(* ===== verification/Ovlq.v ===== *)
(** * Ovlq: the variable-length integer coder with a searched set of lengths

    Models [machete/ovlq.cpp].  Every 32-bit integer is stored in one of a few lengths
    (the levels), preceded by a unary flag that names the level.  The set of levels is a
    bit mask, [mapping], searched by dynamic programming over the lengths that occur.

    [mapping] is kept as the 32-bit pattern that the header stores.  [ctz0] is the value
    of [__builtin_ctz] at zero, which is undefined. *)

From Stdlib Require Import ZArith Lia.
From stdpp Require Import sets.
From S2P Require Import Prelude Bits Bytes BitStream.

Module Ovlq.

Definition data_bitlen (data : Z) : Z :=
  let data := if data <? 0 then Z.lnot data else data in
  if data =? 0 then 1 else 33 - clz 32 data.

(** ** The search *)

(** The histogram [range_cnt], with 33 entries. *)
Definition range_cnt (data_min_bitlen : list Z) : list Z :=
  fold_left (fun cnt b => alter Z.succ (Z.to_nat b) cnt) data_min_bitlen (replicate 33 0).

(** The lengths that occur and the number of values up to each: the arrays [range] and
    [range_sum], from length [i] on. *)
Fixpoint collect (cnt : list Z) (i sum : Z) : list (Z * Z) :=
  match cnt with
  | [] => []
  | c :: cnt =>
      if c =? 0 then collect cnt (i + 1) sum
      else (i, sum + c) :: collect cnt (i + 1) (sum + c)
  end.

(** The tables [range], [range_sum], [C], [A] and [M] at one index. *)
Record row := { r_range : Z; r_sum : Z; r_C : Z; r_A : Z; r_M : Z }.

(** The inner loop of the search: the best predecessor among [prev]. *)
Definition dp_best (len r : Z) (prev : list row) : Z * Z * Z :=
  fold_left (fun acc row =>
      let c := i32 (r_C row + r_A row + (r - r_range row) * (len - r_sum row)) in
      if c <? acc.1.1 then (c, i32 (len - r_sum row), Z.lor (Z.shiftl 1 (r - 1)) (r_M row))
      else acc)
    prev (i32 (len * r), i32 len, Z.shiftl 1 (r - 1)).

(** The outer loop, on the ranges still to do. *)
Fixpoint dp_rows (len : Z) (prev : list row) (todo : list (Z * Z)) : list row :=
  match todo with
  | [] => prev
  | (r, s) :: todo =>
      let best := dp_best len r prev in
      dp_rows len
        (prev ++ [{| r_range := r; r_sum := s; r_C := best.1.1; r_A := best.1.2; r_M := best.2 |}])
        todo
  end.

(** The mapping and [total_bitlen].  With no data the source shifts by -1. *)
Definition ovlq_search_optimal_mapping (data_min_bitlen : list Z) (len : Z) : option (Z * Z) :=
  match collect (tail (range_cnt data_min_bitlen)) 1 0 with
  | [] => None
  | [(r, _)] => Some (Z.shiftl 1 (r - 1), r * len)
  | ranges =>
      best ← list.last (dp_rows len [] ranges);
      Some (r_M best, r_C best)
  end.

(** ** Encoding *)

Record entry := { e_flen : Z; e_flag : Z; e_dlen : Z }.

Section codec.

Variable ctz0 : Z.

(** The loop over the levels, [k] of them before the last; the result is the part of the
    table from index [t] on. *)
Fixpoint encode_levels (k : nat) (level i t flag mapping : Z) : list entry :=
  let dlen := ctz ctz0 mapping + 1 in
  match k with
  | O =>
      replicate (Z.to_nat (dlen + 1 - t))
        {| e_flen := level - 1; e_flag := Z.shiftr flag 1; e_dlen := dlen |}
  | S k =>
      replicate (Z.to_nat (dlen + 1 - t)) {| e_flen := i; e_flag := flag; e_dlen := dlen |}
      ++ encode_levels k level (i + 1) (Z.max t (dlen + 1)) (Z.lor flag (Z.shiftl 1 i))
           (Z.land mapping (Z.lnot (Z.shiftl 1 (dlen - 1))))
  end.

====

- What needs to be done -
Counting every line of the records above that has the word "Require", state the total and give nothing besides it.

- Task output -
3